A polynomial function is a mathematical expression involving a sum of powers in one or more variables multiplied by coefficients. The general form of a polynomial function is given by:
\[ P(x) = a_nx^n + a_{n-1}x^{n-1} + \.\.\. + a_2x^2 + a_1x + a_0 \]
where \(a_n, a_{n-1}, ..., a_1, a_0\) are constants known as coefficients, and \(n\) is a non-negative integer. The power of \(x\), represented by \(n\), corresponds to the term's degree. Polynomial functions are classified based on the number of terms they have (monomial, binomial, trinomial) or their highest degree.
For example, the function \(f(x)=5-x^{2}-4x^{4}\) is a polynomial function where \(5\), \(-x^{2}\), and \(-4x^{4}\) are individual terms. It's important to note that in the world of algebra, these functions are fundamental, often used to model various physical phenomena and solve a wide range of problems due to their nice properties, such as continuity and differentiability.
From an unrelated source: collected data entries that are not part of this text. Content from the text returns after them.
Definition render (m : message) : list Z :=
  concat (map chunk_text (chunks m)) ++ last_digits m ++ last_extension m ++ eol_text (last_eol m)
  ++ concat (map (fun t => fst t ++ eol_text (snd t)) (trailers m)) ++ eol_text (end_eol m).

Definition content (m : message) : list Z := concat (map chunk_data (chunks m)).

Lemma chunk_digit_hex c : is_hex c = true -> chunk_digit c = Some (hex_digit c).
Proof.
  unfold is_hex, chunk_digit, hex_digit, is_digit. intros H. case_if E; [done|]. cbn [orb] in H. by rewrite H.
Qed.

Lemma not_hex_digit c : is_hex c = false -> chunk_digit c = None.
Proof.
  unfold is_hex, chunk_digit, is_digit. intros H. case_if E; [done|]. cbn [orb] in H. by rewrite H.
Qed.

(** A byte outside the data and the digits of a size. *)
Lemma decode_go st n ch l :
  st <> sw_chunk_data -> size_digit st ch = None ->
  decode st n (ch :: l) =
  match chunk_step [] (MkProxyCtx st n 0) 0 ch with
  | Go c => decode (state c) (size c) l
  | Goto _ at_done => ([], Finished l)
  | _ => ([], Bad)
  end.
Proof.
  intros Hst Hd. cbn [decode]. rewrite (bool_decide_eq_false_2 _ Hst). cbn [andb].
  assert (norm st n = st) as -> by (unfold norm; by rewrite (bool_decide_eq_false_2 _ Hst)). by rewrite Hd.
Qed.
The degree of a polynomial is the highest power of the variable in its expression. It holds significant information about the polynomial, such as the number of roots it can have and the behavior of the graph. When determining the degree, it's crucial to look for the term with the highest exponent.
In our example, \(f(x)=5-x^{2}-4x^{4}\), the term with the highest exponent is \(-4x^{4}\); hence, the degree is 4. Knowing the degree of a function allows for predictions concerning the rough shape of the graph and the number of turns it can take. Polynomials of even degrees tend to have similar end behaviors at both extremities, while those of odd degrees usually have opposite end behaviors.
Understanding the degree of a polynomial is essential in algebra and is a major step in graph analysis and the interpretation of the possible real-life applications of these mathematical expressions.

The end behavior of polynomials describes how the values of the polynomial function behave as the input values become very large or very small; specifically, as \(x\) approaches infinity or negative infinity. It provides a description of the tails of the graph.
The Leading Coefficient Test is a quick way to determine the end behavior. It uses the degree of the polynomial and the sign of the leading coefficient (the coefficient of the term with the highest power) to predict this behavior.

• For a polynomial with an even degree and a positive leading coefficient, the ends of the graph will face upwards.
• For a polynomial with an even degree and a negative leading coefficient, like our function \(f(x)=5-x^{2}-4x^{4}\), both ends face downwards.
• For a polynomial with an odd degree and a positive leading coefficient, the left end will face downwards and the right end will face upwards.
• For a polynomial with an odd degree and a negative leading coefficient, the left end will face upwards and the right end will face downwards.

Analyzing the end behavior is instrumental for sketching the rough graph of the function and understanding its long-range behavior, which in many cases can be crucial for predicting the outcome of real-world scenarios modeled by polynomials.